[Saved data entries]
Definition StopDhcpServerMain : M Process Z :=
  let* r := on_server StopDhcpServer RET_FAILED in
  if negb (r =? RET_SUCCESS) then FreeSeverResources ;; ret 1
  else FreeSeverResources ;; ret 0.

Definition RegisterDeviceConnectCallBack (fn : bool) : M Process Z :=
  modify (fun p => mkProcess (g_argumentsTable p) (g_dhcpConfig p) (g_pool p) (g_dhcpServer p) fn) ;; ret 0.

End Arguments.

(** * Starting with four arguments *)

#[local] Arguments str : simpl never.

Section Starting.
Context {PF : Platform} {IT : InetText} {L : InetTextLaws IT}.
Variable stack : bytes -> bytes.
Variable read_file : bytes -> option bytes.

(** A text that the table keeps with its end. *)
Definition kept (val : bytes) : Prop := Forall (fun c => c <> 0) val /\ (length val < 32)%nat.

(** The table filled by [ParseArguments]. *)
Definition arguments (ifn : bytes) (mask a b ip : Z) : gmap bytes bytes :=
  <[str "pool" := new_value stack (str "pool") (comma_list [a; b])]>
  (<[str "netmask" := new_value stack (str "netmask") (ParseStrIp mask)]>
  (<[str "server" := new_value stack (str "server") (ParseStrIp ip)]>
  (<[str "ifname" := new_value stack (str "ifname") ifn]> ∅))).

(** The configuration after the arguments: the address, the mask and the range
    are theirs, the gateway and the name server are the server itself, and the
    renewal time is the default, whatever the file says. *)
Definition configured (c : DhcpConfig) (mask a b ip : Z) : DhcpConfig :=
  mkConfig (cfg_ifname c) ip mask ip
    (if cfg_leaseTime c =? 0 then DHCP_LEASE_TIME else cfg_leaseTime c) DHCP_RENEWAL_TIME
    (if cfg_rebindingTime c =? 0 then DHCP_RENEWAL_TIME else cfg_rebindingTime c)
    (cfg_distribution c) (cfg_broadcast c) a b (replace_dns [ip] (cfg_options c)).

Activity:
Among the entries above, the line containing "(comma_list [a; b])]>", the line containing "(** The configuration", and all lines between them are to be restated word for word; nothing else belongs in the reply.

Answer box:
  <[str "pool" := new_value stack (str "pool") (comma_list [a; b])]>
  (<[str "netmask" := new_value stack (str "netmask") (ParseStrIp mask)]>
  (<[str "server" := new_value stack (str "server") (ParseStrIp ip)]>
  (<[str "ifname" := new_value stack (str "ifname") ifn]> ∅))).

(** The configuration after the arguments: the address, the mask and the range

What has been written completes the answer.